# Cosa NON bisognerebbe mai aggiornare?

## ricci

 *Quote:*   

> 
> 
> [ebuild     U ] sys-libs/gpm-1.20.1-r4 [1.20.1] -emacs (-selinux) 0 kB
> 
> [ebuild     U ] sys-libs/ncurses-5.4-r6 [5.4-r5] -bootstrap -build -debug -doc +gpm -minimal -nocxx -unicode 0 kB
> ...

 

Poco tempo fa ad esempio ho aggiornato il gcc-3.3.5 e mi ha creato dei casini per l'installazione delle kdelibs-3.4......Nemmeno il comando  *Quote:*   

> fix_libtool_files.sh 3.3.5

  mi ha aiutato...Oppure non l'ho fatto bene:lol:

----------

## fedeliallalinea

 *Quote:*   

> Cosa NON bisognerebbe mai aggiornare?

 

Nulla, io aggiorno sempre tutto.

----------

## Sparker

 *Quote:*   

> 
> 
> Poco tempo fa ad esempio ho aggiornato il gcc-3.3.5 e mi ha creato dei casini per l'installazione delle kdelibs-3.4......Nemmeno il comando  *Quote:*   fix_libtool_files.sh 3.3.5  mi ha aiutato...Oppure non l'ho fatto bene:lol:

 

Probabilmente perche' dovevi fare fix_libtool_files.sh vecchia_versione_di_gcc

----------

## ricci

Avevo la versione 3.3.5 ...

Il problema è che l'aggiornamento mi ha persino cambiato la cartella 3.3.5-<data>

Boh....

----------

## Josuke

 *fedeliallalinea wrote:*   

>  *Quote:*   Cosa NON bisognerebbe mai aggiornare? 
> 
> Nulla, io aggiorno sempre tutto.

 

quoto in pieno

----------

## knefas

aggiorna tutto. :Cool: 

Controlla solo bene con etc-update che non ti si sovrascrivano cose che hai messo tu in file importanti (/etc/fstab, per esempio).   :Smile: 

----------

## Gyrus

emerge -uDav wolrd

Sempre ... tutto OK!

----------

## gutter

 *fedeliallalinea wrote:*   

> 
> 
> Nulla, io aggiorno sempre tutto.

 

IDEM

----------

## .:deadhead:.

memento etc-update, da fare sobri, non oltre le 22 e senza pressioni esterne.

----------

## gutter

 *.:deadhead:. wrote:*   

> memento etc-update, da fare sobri, non oltre le 22 e senza pressioni esterne.

 

Ottimo suggerimento, quasi da "signature"  :Wink: 

----------

## Cazzantonio

 *gutter wrote:*   

> Ottimo suggerimento, quasi da "signature" 

 

Aspetta che ora me lo appendo sopra il monitor  :Very Happy: 

----------

## .:deadhead:.

beh è una di quelle cose che ti segnano. Quel maledetto errore "/dev/ROOT not found"  :Laughing:  Quanti di noi non si sono foppati almeno un file in /etc per colpa di un etc-update fatto mentre con la testa stai contando le pecore che  saltano la staccionata?
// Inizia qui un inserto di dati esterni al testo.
(** What snapping does to any datetime: the microseconds go, and an odd
    second is moved to the next one. *)
Lemma _snap_even_second_inv (dt r : PyTime.datetime) :
  _snap_even_second dt = Ok r ->
  PyTime.microsecond r = 0
  /\ PyTime.second r mod 2 = 0
  /\ PyTime.utcoffset r = PyTime.utcoffset dt
  /\ PyTime.wall r
     = PyTime.wall dt + (if PyTime.second dt mod 2 =? 1 then 1 else 0).
Proof.
  unfold _snap_even_second, PyTime.second, PyTime.replace_microsecond.
  cbn [PyTime.wall].
  destruct (Z.eqb_spec ((PyTime.wall dt mod 60) mod 2) 1) as [Hodd|Heven].
  - change (PyTime.timedelta_seconds 1) with (Ok (A := Z) 1). cbn [bind].
    intros E. apply add_inv in E as (Hw & Hm & Hu & _).
    cbn [PyTime.wall PyTime.microsecond PyTime.utcoffset] in Hw, Hm, Hu.
    rewrite Hw. repeat split; try assumption.
    revert Hodd. generalize (PyTime.wall dt). intros w.
    Z.div_mod_to_equations. lia.
  - intros E. apply Ok_inj in E. subst r.
    cbn [PyTime.wall PyTime.microsecond PyTime.utcoffset].
    repeat split; try reflexivity; try lia.
    revert Heven. generalize (PyTime.wall dt). intros w.
    Z.div_mod_to_equations. lia.
Qed.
//EDIT: perchè X-Drum + pignolo  :Razz:  :Very Happy: 

----------

## X-Drum

 *.:deadhead:. wrote:*   

> beh è una di quelle cose che ti segnano. Quel maledetto errore "/dev/ROOT not found"  Quanti di noi non si sono foppati almeno /etc/fstab per colpa di un etc-update fatto mentre con la testa stai contando le pecore che  saltano la staccionata?

 

io mai...

----------

## xchris

neanche io...

pero' ho cappellato altrove  :Laughing: 

----------

## gutter

 *xchris wrote:*   

> neanche io...
> 
> pero' ho cappellato altrove 

 

Come tutti credo  :Wink: 

----------